Open Data 2007
I’m in New York at the Open Data conference, hosted by AttentionTrust and Reuters. As if by some unseen uber-twitter, Ross Mayfield and Stowe Boyd have popped up recently with tomes on attention or the lack of it. ReadWrite Web also weighed in. The world shuddered briefly, wobbled on its axis, and rebooted. Hardly noticed it.
None of which fully masks the fact the blogosphere has collapsed into utter boredom. Last night at the Rock ‘n Roll Hall ceremonies, the talk was about whether Patti Smith and Van Halen disturbed the integrity of the Hall. This morning on the 30th floor of the Reuters building in Times Square, the talk is about the delta between a penny a click and the mass audience of Michael Eisner and Barry Diller. Is Diller right that there are only 12 talented people in the universe. Apparently.

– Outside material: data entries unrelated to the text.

(** The listener of the window's resize event. *)
Lemma resize_all_inv (n k : nat) (w : page) :
  page_inv w -> exists w', resize_all old_IE dpr personal fits anim_fuel fuel n k w = Ok w' /\ page_inv w' /\ calm w w'.
Proof.
  revert k w. induction n as [|n IH]; intros k w Hinv; cbn [resize_all]; [by exists w; split; [|split; [|apply calm_refl]]|].
  destruct (jsGraphResize w !! k) as [r|] eqn:Hk; [|by exists w; split; [|split; [|apply calm_refl]]].
  destruct (inv_registry w Hinv r (list_elem_of_lookup_2 _ _ _ Hk)) as (Hrun & x & Hx & Hne).
  set (i := reg_ctx r) in *. unfold get_ctx at 1. rewrite Hx. cbn [res_bind].
  destruct (inv_ctx w Hinv i x Hx) as [Hf|Ht Hco Hd]; [done|].
  assert (Hstep : exists w', subUpdateChart old_IE dpr redraw i (reg_data r) (reg_config r)
      (if is_pass x [5] then upd_ctx i (set_firstPass 6) w else w) = Ok w' /\ page_inv w' /\ calm w w').
  { inversion Hd as [Hp Hidle|p l Hp Hr Hlo Hls].
    - unfold is_pass. rewrite Hp. cbn [existsb Z.eqb Pos.eqb orb].
      pose proof (local_upd i (set_firstPass 6) x w Hx eq_refl) as H1.
      destruct (subUpdateChart_draws i (reg_data r) (reg_config r) _ (set_firstPass 6 x) (Some 6)
        (local_get _ _ _ _ _ H1) Ht) as (w' & Hw & Hdr & Hcw); [by right|done|done|auto|].
      exists w'. split; [exact Hw|]. split.
      2: { apply (changes_calm i x); [|done|done].
           by apply (changes_trans i _ _ _ (changes_local _ _ _ _ _ H1)), (changes_draws i). }
      apply (inv_but_draws i (upd_ctx i (set_firstPass 6) w)); [|done|done].
      apply (inv_but_local i x (set_firstPass 6 x) w); [done|]. by apply inv_but_intro.
    - assert (Hno : is_pass x [5] = false).
      { unfold is_pass. rewrite Hp. cbn [existsb]. rewrite orb_false_r. apply Z.eqb_neq. lia. }
      rewrite Hno. destruct (subUpdateChart_busy i (reg_data r) (reg_config r) w x p Hx Hp Hr Hrun) as (q & Hq & ->).
      eexists. split; [reflexivity|].
      pose proof (local_upd i (set_firstPass q) x w Hx eq_refl) as H1.
      split; [by apply (inv_busy i x (set_firstPass q x) w _ p q)|by apply (changes_calm i x); [apply (changes_local _ _ _ _ _ H1)|..]]. }
  destruct Hstep as (w1 & -> & Hinv1 & H01). cbn [res_bind].
  destruct (IH (S k) w1 Hinv1) as (w' & Hw & Hinv' & H1'). exists w'. split; [done|]. split; [done|].
  by apply (calm_trans w w1).
Qed.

The central conceit on the 30th floor is that open data is a moral question, not the only choice any media company can make in the face of the dominant user. “Figure out how to do it the right way.” “What if bad things happen?” If? The guy who leaked the AOL data says he should have gotten releases. And now he thinks it’s a good public awareness campaign. Helpng people help themselves.
“At the end, you do control the data.” This is the mind set on the 30th floor. “The larger data sets are more interesting.” Meanwhile, users everywhere are bored shitless. And completely in control of the gate.
Aggregate Knowledge: helping people find the things that they love. Overstock sends all their data to AK without the user’s consent. “Look at individual behavior on partner sites.” The Harry Potter problem. No matter what you look at it’s always related to Harry Potter.
BuzzMetrics: identify a group of influentials and contact them. Clusters of conversation. Alternate: Bush. Emotion words. Daily concerns win. Passion occurs in the daily flow. Floodgate: blogosphere in real time. Moving into second wave of other medias. Typical brand audit 50 to 100 thousand.
Compete: Commodity data licensed to them. 2 million in the panel US only. Monitoring user behavior and sold. Correlation of cookies with offline data. Freeing runoff data. Alexa population, Pluck API opened up: 10 million worldwide. How many people visit site in top million… Moving toward recommendations. upromise toolbar, get their brand closer to user. upromise mall, get credit. Dollar a person per year in ISP market scrape. Comcast $.40 clickstream a month. How many times is that resold at no additional cost? 10% of clicks are already being sold. No VoIP or video data. How do we give back more than clickstream data?